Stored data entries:
Lemma box_handler_ok : handler_ok (H := HttpDelegate msg) (msg := msg) evolves.
Proof.
  split; simpl; try (intros; by apply fulfil_evolves); try (intros; reflexivity).
  - intros q m d [H1 H2]. split; [split|]; simpl.
    + intros id p. destruct (hd_pending d !! q) as [p0|] eqn:Eq.
      * intros Hp. rewrite lookup_app_l; [by eapply H1 | eapply lookup_lt_Some, H1, Hp].
      * intros [[<- <-]|[Hne Hp]]%lookup_insert_Some; simpl.
        -- by rewrite lookup_app_r, Nat.sub_diag.
        -- rewrite lookup_app_l; [by eapply H1 | eapply lookup_lt_Some, H1, Hp].
    + destruct (hd_pending d !! q) as [p0|] eqn:Eq; [apply H2|].
      assert (∀ id p, hd_pending d !! id = Some p → p_promise p ≠ length (hd_futures d)) as Hlt.
      { intros id p Hp E. apply H1, lookup_lt_Some in Hp. rewrite E in Hp. by apply Nat.lt_irrefl in Hp. }
      intros id id' p p' [[<- <-]|[Hne Hp]]%lookup_insert_Some [[<- <-]|[Hne' Hp']]%lookup_insert_Some E; simpl in *;
        [done | by destruct (Hlt _ _ Hp') | by destruct (Hlt _ _ Hp) | by eapply H2].
    + intros i f Hi _. simpl. by apply lookup_app_l_Some.
  - intros q d [H1 H2]. unfold HttpBox.sent. destruct (hd_pending d !! q) as [p0|] eqn:Eq; [|split; [by split | apply settled_refl]].
    split; [split|]; simpl.
    + intros id p [[<- <-]|[Hne Hp]]%lookup_insert_Some; simpl; by eapply H1.
    + intros id id' p p' [[<- <-]|[Hne Hp]]%lookup_insert_Some [[<- <-]|[Hne' Hp']]%lookup_insert_Some E; simpl in *;
        [done | by eapply H2 | by eapply H2 | by eapply H2].
    + by intros i f Hi _.
  - intros c d [H1 H2]. split; [by split | by intros i f Hi _].
Qed.

Lemma box_reachable_ok s :
  HttpBox.box_reachable s → ∃ d, w_handler (c_world s) = Some d ∧ BoxInv d.
Proof.
  induction 1 as [|s e r s' _ (d & Ed & Hd) Hi He Hs Hf|s d qid r d' _ (d0 & E0 & Hd) Ed Eg].
  - eexists. split; [reflexivity|]. by split.
  - pose proof (step_carries evolves box_handler_ok s e r s' Hi He Hs) as Hr. rewrite Ed in Hr.
    inversion Hr as [? d' Hev|]; subst. exists d'. split; [done|]. by apply Hev.
  - eexists. split; [reflexivity|]. rewrite Ed in E0. injection E0 as <-.
    unfold HttpBox.getFuture, mbind, M_bind, get, modify, mret, M_ret in Eg.
    destruct (hd_pending d !! qid); [destruct (negb _)|]; injection Eg as <- <-; by destruct Hd.
Qed.

(** The futures of a box: distinct queries wait on distinct promises, which
    are not fulfilled; and whatever happens next, a promise that was fulfilled
    keeps its value or exception. *)
Theorem http_box_futures s e r s' :
  HttpBox.box_reachable s → (∀ h, e ≠ EInitialize h) → e ≠ EExpire → step s e = Some (r, s') →
  ∃ d d', w_handler (c_world s) = Some d ∧ w_handler (c_world s') = Some d' ∧ BoxInv d ∧ BoxInv d' ∧ settled d d'.
Proof.
  intros Hr Hi He Hs. destruct (box_reachable_ok s Hr) as (d & Ed & Hd).
  pose proof (step_carries evolves box_handler_ok s e r s' Hi He Hs) as Hrel. rewrite Ed in Hrel.
  inversion Hrel as [? d' Hev|]; subst. destruct (Hev Hd) as [Hd' Hset]. by exists d, d'.
Qed.

End Box.

(** ** Examples and witnesses: a box asks for a page twice *)
#[local] Existing Instance HttpBox.HttpDelegate_handler.

Abbreviation box := (HttpClient (HttpDelegate flat_msg) flat_msg).

Definition page_request : flat_msg := mkFlat [] (lit "GET / HTTP/1.1" ++ [CR; LF; CR; LF]).
Definition page_start : bytes := lit "HTTP/1.1 200 OK" ++ [CR; LF] ++ lit "Content-Le".
Definition page_end : bytes := lit "ngth: 2" ++ [CR; LF; CR; LF] ++ lit "hi".

Definition opened : box := set_handler (Some HttpBox.new_delegate) new.
Definition after (es : list (event (HttpDelegate flat_msg) flat_msg)) : box := default opened (run opened es).
Definition asked : box := after [ERequest 0 page_request].
Definition answered : box :=
  after (ERequest 0%nat page_request :: turn 0%nat (Connected 7) ++ turn 0%nat (Wrote 18)
         ++ turn 0%nat (Read page_start) ++ turn 0%nat (Read page_end)).

Lemma opened_reachable_http : reachable opened.
Proof. by apply (reach_step new (EInitialize (Some HttpBox.new_delegate)) (Ret tt)); [constructor | |]. Qed.
Lemma opened_alive : reachable_alive opened.
Proof. by apply (alive_step new (EInitialize (Some HttpBox.new_delegate)) (Ret tt)); [constructor | | |]. Qed.
Lemma asked_reachable : reachable asked.
Proof. by apply (http_run_reachable opened [ERequest 0%nat page_request]); [apply opened_reachable_http | vm_compute]. Qed.
Lemma asked_step : step opened (ERequest 0%nat page_request) = Some (Ret tt, asked).
Proof. by vm_compute. Qed.

(** The bytes of the page, once they are all there, are a complete reply. *)
Lemma page_finished : finished (page_start ++ page_end).
Proof. eexists _, _. split_and!; [vm_compute; reflexivity..|]. done. Qed.
Lemma page_unfinished : unfinished page_start.
Proof. by vm_compute. Qed.

Lemma http_pool_safe_witness :
  reachable asked ∧ ∃ r s', step asked (EComplete 0%nat (Connected 7)) = Some (r, s') ∧ NoDup (c_idle asked).
Proof.
  split; [apply asked_reachable|].
  destruct (step asked (EComplete 0%nat (Connected 7))) as [[r s']|] eqn:E; [|by vm_compute in E].
  exists r, s'. split; [done|]. by destruct (http_pool_safe asked _ r s' asked_reachable E).
Defined.

Lemma http_connections_owned_witness :
  reachable_alive asked
  ∧ (7 ∈ w_conns (c_world asked) ↔ ∃ p a, p ∈ c_active asked ∧ c_actions asked !! p = Some a ∧ a_conn a = Some 7).
Proof.
  assert (reachable_alive asked) as Hr.
  { eapply alive_step; [apply opened_alive | | apply asked_step |]; done. }
  split; [done|]. by apply http_connections_owned.
Defined.

Lemma http_exchange_witness :
  ∃ s' r, run asked (turn 0%nat (Connected 7) ++ turn 0%nat (Wrote 18) ++ turn 0%nat (Read page_start)
                     ++ turn 0%nat (Read page_end)) = Some s'
    ∧ msg_body r = page_start ++ page_end ∧ c_idle s' = [0%nat].
Proof.
  destruct (http_exchange asked 0%nat 0 page_request View.no_completion 0%nat 7 18%nat [page_start] page_end)
    as (s' & r & cs & cm & n & E1 & E2 & _ & _ & _ & _ & _ & E3 & _).
  - done.
  - by vm_compute.
  - done.
  - apply (bool_decide_unpack _). by vm_compute.
  - apply (bool_decide_unpack _). by vm_compute.
  - apply (bool_decide_unpack _). by vm_compute.
  - intros [|d ds1] ds2 E Hne; [done|]. injection E as <- [-> ->]%eq_sym%app_nil.
    cbn [concat]. rewrite app_nil_r. apply page_unfinished.
  - cbn [concat]. rewrite app_nil_r. apply page_finished.
  - exists s', r. cbn [flat_map] in E1. rewrite app_nil_r in E1. cbn [concat] in E2. rewrite app_nil_r in E2.
    split; [exact E1|]. split; [exact E2|]. rewrite E3. by vm_compute.
Defined.

Lemma http_reuse_answers_empty_witness :
  ∃ s', run answered (ERequest 1%nat page_request :: turn 0%nat (Connected 8)) = Some s'
    ∧ w_calls (c_world s') = w_calls (c_world answered) ++ map (pair 1) [HPrep; HOpen 8; HRecv None; HClose 8]
    ∧ w_written (c_world s') = w_written (c_world answered).
Proof.
  destruct (w_handler (c_world answered)) as [d|] eqn:Ed; [|by vm_compute in Ed].
  destruct (c_actions answered !! 0%nat) as [a|] eqn:Ea; [|by vm_compute in Ea].
  destruct (http_reuse_answers_empty answered 0%nat [] 0 (a_completion a) (a_count a) 1%nat page_request page_request
    d (snd (HttpBox.prep 1 page_request d)) 8) as (s' & E1 & E2 & E3 & _).
  - by vm_compute.
  - rewrite Ea. vm_compute in Ea. by injection Ea as <-.
  - vm_compute in Ea. by injection Ea as <-.
  - exact Ed.
  - replace (c_nextQueryID answered) with 1 by (by vm_compute). reflexivity.
  - by vm_compute.
  - apply (bool_decide_unpack _). by vm_compute.
  - replace (c_nextQueryID answered) with 1 in E2 by (by vm_compute). exists s'. split; [exact E1|]. split; [exact E2 | exact E3].
Defined.

Lemma http_failure_reported_witness :
  ∃ s', run asked (turn 0%nat (Failed (other_error 6))) = Some s'
    ∧ w_calls (c_world s') = w_calls (c_world asked) ++ map (pair 0) [HError (other_error 6); HRecv None].
Proof.
  destruct (c_actions asked !! 0%nat) as [a|] eqn:Ea; [|by vm_compute in Ea].
  destruct (http_failure_reported asked 0%nat a (other_error 6)) as (s' & E1 & E2 & _).
  - apply asked_reachable.
  - exact Ea.
  - vm_compute in Ea. by injection Ea as <-.
  - done.
  - done.
  - exists s'. split; [exact E1|]. rewrite E2. vm_compute in Ea. by injection Ea as <-.
Defined.

Lemma http_lost_unnoticed_witness :
  ∃ s1 s2, step asked (EComplete 0%nat (Failed connreset)) = Some (Ret tt, s1) ∧ c_world s1 = c_world asked
    ∧ step s1 (EFinish 0%nat) = Some (Fault NullDeref, s2).
Proof.
  apply (proj2 (http_lost_unnoticed asked 0%nat 0 connreset eq_refl ltac:(done)) page_request View.no_completion 0%nat);
    by vm_compute.
Defined.

Lemma http_box_futures_witness :
  ∃ d d', w_handler (c_world opened) = Some d ∧ w_handler (c_world asked) = Some d' ∧ settled d d'.
Proof.
  destruct (http_box_futures opened (ERequest 0%nat page_request) (Ret tt) asked) as (d & d' & E1 & E2 & _ & _ & E3);
    [constructor | done | done | apply asked_step | by exists d, d'].
Defined.

End HttpBoxFacts.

**Activity**
Return only the lines between the one holding "by eapply H1." and the one holding "Theorem http_box_futures s", inclusive, exactly as they appear above.

**Expected answer**
    + intros id p [[<- <-]|[Hne Hp]]%lookup_insert_Some; simpl; by eapply H1.
    + intros id id' p p' [[<- <-]|[Hne Hp]]%lookup_insert_Some [[<- <-]|[Hne' Hp']]%lookup_insert_Some E; simpl in *;
        [done | by eapply H2 | by eapply H2 | by eapply H2].
    + by intros i f Hi _.
  - intros c d [H1 H2]. split; [by split | by intros i f Hi _].
Qed.

Lemma box_reachable_ok s :
  HttpBox.box_reachable s → ∃ d, w_handler (c_world s) = Some d ∧ BoxInv d.
Proof.
  induction 1 as [|s e r s' _ (d & Ed & Hd) Hi He Hs Hf|s d qid r d' _ (d0 & E0 & Hd) Ed Eg].
  - eexists. split; [reflexivity|]. by split.
  - pose proof (step_carries evolves box_handler_ok s e r s' Hi He Hs) as Hr. rewrite Ed in Hr.
    inversion Hr as [? d' Hev|]; subst. exists d'. split; [done|]. by apply Hev.
  - eexists. split; [reflexivity|]. rewrite Ed in E0. injection E0 as <-.
    unfold HttpBox.getFuture, mbind, M_bind, get, modify, mret, M_ret in Eg.
    destruct (hd_pending d !! qid); [destruct (negb _)|]; injection Eg as <- <-; by destruct Hd.
Qed.

(** The futures of a box: distinct queries wait on distinct promises, which
    are not fulfilled; and whatever happens next, a promise that was fulfilled
    keeps its value or exception. *)
Theorem http_box_futures s e r s' :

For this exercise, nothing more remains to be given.